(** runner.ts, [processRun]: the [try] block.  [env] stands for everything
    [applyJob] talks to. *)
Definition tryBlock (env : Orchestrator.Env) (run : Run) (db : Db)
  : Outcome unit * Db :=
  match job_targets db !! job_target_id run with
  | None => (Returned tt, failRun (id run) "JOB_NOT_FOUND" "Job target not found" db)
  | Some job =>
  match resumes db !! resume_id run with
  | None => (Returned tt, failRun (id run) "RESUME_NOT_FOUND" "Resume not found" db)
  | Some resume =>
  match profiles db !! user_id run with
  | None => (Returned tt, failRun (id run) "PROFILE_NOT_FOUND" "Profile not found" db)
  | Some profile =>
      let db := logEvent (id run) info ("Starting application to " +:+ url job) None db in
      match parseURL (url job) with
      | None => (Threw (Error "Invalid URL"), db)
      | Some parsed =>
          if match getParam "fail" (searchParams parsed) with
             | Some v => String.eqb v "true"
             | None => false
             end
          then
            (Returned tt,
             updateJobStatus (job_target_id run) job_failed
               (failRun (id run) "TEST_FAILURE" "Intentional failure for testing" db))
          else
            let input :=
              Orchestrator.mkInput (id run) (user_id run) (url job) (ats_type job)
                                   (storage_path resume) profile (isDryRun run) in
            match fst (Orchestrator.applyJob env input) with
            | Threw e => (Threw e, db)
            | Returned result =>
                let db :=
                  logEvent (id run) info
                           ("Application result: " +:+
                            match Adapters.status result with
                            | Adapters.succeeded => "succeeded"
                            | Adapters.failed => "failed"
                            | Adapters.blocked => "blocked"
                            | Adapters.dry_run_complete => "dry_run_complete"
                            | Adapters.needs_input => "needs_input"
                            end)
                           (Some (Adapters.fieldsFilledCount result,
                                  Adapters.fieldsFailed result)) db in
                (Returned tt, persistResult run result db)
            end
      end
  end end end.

++++++++++++++++++++

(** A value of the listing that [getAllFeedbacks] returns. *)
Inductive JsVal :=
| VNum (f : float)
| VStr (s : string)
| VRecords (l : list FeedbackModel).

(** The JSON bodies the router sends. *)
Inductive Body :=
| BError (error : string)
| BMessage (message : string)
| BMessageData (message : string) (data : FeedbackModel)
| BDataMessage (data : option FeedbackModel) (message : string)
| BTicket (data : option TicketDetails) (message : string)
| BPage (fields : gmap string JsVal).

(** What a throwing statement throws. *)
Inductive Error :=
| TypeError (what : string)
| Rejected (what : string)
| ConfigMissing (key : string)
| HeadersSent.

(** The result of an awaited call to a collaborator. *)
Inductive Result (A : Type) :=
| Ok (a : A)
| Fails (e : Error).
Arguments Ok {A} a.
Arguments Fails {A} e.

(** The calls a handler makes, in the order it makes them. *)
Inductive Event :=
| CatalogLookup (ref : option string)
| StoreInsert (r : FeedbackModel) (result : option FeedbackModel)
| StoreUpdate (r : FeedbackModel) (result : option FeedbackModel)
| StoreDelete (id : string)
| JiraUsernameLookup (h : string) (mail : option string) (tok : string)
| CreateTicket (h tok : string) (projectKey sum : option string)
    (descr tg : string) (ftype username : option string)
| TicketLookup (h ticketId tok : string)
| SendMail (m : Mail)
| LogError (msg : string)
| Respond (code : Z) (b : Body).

++++++++++++++++++++

> [WHAT THIS TASK INVOLVES] Find the string "Threw" in the entries above and return each line that holds it.

> [TASK ANSWER]
      | None => (Threw (Error "Invalid URL"), db)
            | Threw e => (Threw e, db)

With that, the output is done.